Lemma sum_Z_percentages (data : list Z) :
  Forall percentage data -> 0 <= sum_Z data <= 100 * Z.of_nat (length data).
Proof.
  induction 1 as [|p data [??] _ IH]; simpl; [lia|].
  fold (sum_Z data). lia.
Qed.


Lemma fraction_mean_percentages (data : list Z) :
  data <> [] -> Forall percentage data ->
  0 <= Qnum (fraction_mean data) <= 100 * Zpos (Qden (fraction_mean data)).
Proof.
  intros Hne Hall. pose proof (sum_Z_percentages data Hall) as Hsum.
  unfold fraction_mean.
  pose proof (Qred_correct (sum_Z data # Pos.of_nat (length data))) as Heq.
  set (q := Qred _) in *. clearbody q.
  unfold Qeq in Heq. cbn [Qnum Qden] in Heq.
  assert (Zpos (Pos.of_nat (length data)) = Z.of_nat (length data)) as Hn.
  { destruct data as [|p data]; [done|]. simpl length.
    by rewrite <- Pos.of_nat_succ, Zpos_P_of_succ_nat, <- Nat2Z.inj_succ. }
  rewrite Hn in Heq.
  assert (0 < Z.of_nat (length data)) by (destruct data; [done|simpl; lia]).
  set (n := Z.of_nat (length data)) in *. clearbody n.
  pose proof (Pos2Z.is_pos (Qden q)). nia.
Qed.

(** On percentages [statistics.mean] and the two-decimal formats succeed. *)
Lemma mean_percentages (data : list Z) :
  data <> [] -> Forall percentage data ->
  exists m x, mean data = inr m /\ float_of_number m = inr x.
Proof.
  intros Hne Hall.
  pose proof (fraction_mean_percentages data Hne Hall) as [H0 H100].
  pose proof overflow_bound_large as Hb.
  unfold mean. destruct data as [|p data]; [done|].
  set (q := fraction_mean (p :: data)) in *. clearbody q.
  destruct (Pos.eqb_spec (Qden q) 1) as [Hd|Hd].
  - eexists _, _. split; [done|]. simpl.
    apply float_of_int_percentage. rewrite Hd in H100. split; lia.
  - unfold int_true_divide.
    destruct (Z.leb_spec (overflow_bound * Z.pos (Qden q)) (Z.abs (Qnum q)))
      as [Hle|_].
    + pose proof (Pos2Z.is_pos (Qden q)). rewrite Z.abs_eq in Hle by done. nia.
    + simpl. eauto.
Qed.

Lemma format_f_float (prec : nat) (m : number) (x : spec_float) :
  float_of_number m = inr x -> format_f prec m = inr (format_float_f prec x).
Proof. unfold format_f. by intros ->. Qed.

Lemma format_wf_percentage (w prec : nat) (n : Z) :
  percentage n ->
  format_wf w prec (NInt n)
  = inr (rjust w (format_float_f prec (round_ratio false n 1))).
Proof.
  intros Hn. unfold format_wf, format_f. cbn [float_of_number].
  by rewrite (float_of_int_percentage n Hn).
Qed.

(** ** The floats of a mean and their two decimals *)









Lemma fexp_eq (x : Z) : fexp float_prec float_emax x = Z.max (x - 53) (-1074).
Proof. reflexivity. Qed.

——

## WHAT IS BEING ASKED
Would you copy, unchanged, the stretch of the records above that begins at the line containing "unfold fraction_mean." and ends at the line containing "unfold mean. destruct", and only that?

## TASK RESULT
  unfold fraction_mean.
  pose proof (Qred_correct (sum_Z data # Pos.of_nat (length data))) as Heq.
  set (q := Qred _) in *. clearbody q.
  unfold Qeq in Heq. cbn [Qnum Qden] in Heq.
  assert (Zpos (Pos.of_nat (length data)) = Z.of_nat (length data)) as Hn.
  { destruct data as [|p data]; [done|]. simpl length.
    by rewrite <- Pos.of_nat_succ, Zpos_P_of_succ_nat, <- Nat2Z.inj_succ. }
  rewrite Hn in Heq.
  assert (0 < Z.of_nat (length data)) by (destruct data; [done|simpl; lia]).
  set (n := Z.of_nat (length data)) in *. clearbody n.
  pose proof (Pos2Z.is_pos (Qden q)). nia.
Qed.

(** On percentages [statistics.mean] and the two-decimal formats succeed. *)
Lemma mean_percentages (data : list Z) :
  data <> [] -> Forall percentage data ->
  exists m x, mean data = inr m /\ float_of_number m = inr x.
Proof.
  intros Hne Hall.
  pose proof (fraction_mean_percentages data Hne Hall) as [H0 H100].
  pose proof overflow_bound_large as Hb.
  unfold mean. destruct data as [|p data]; [done|].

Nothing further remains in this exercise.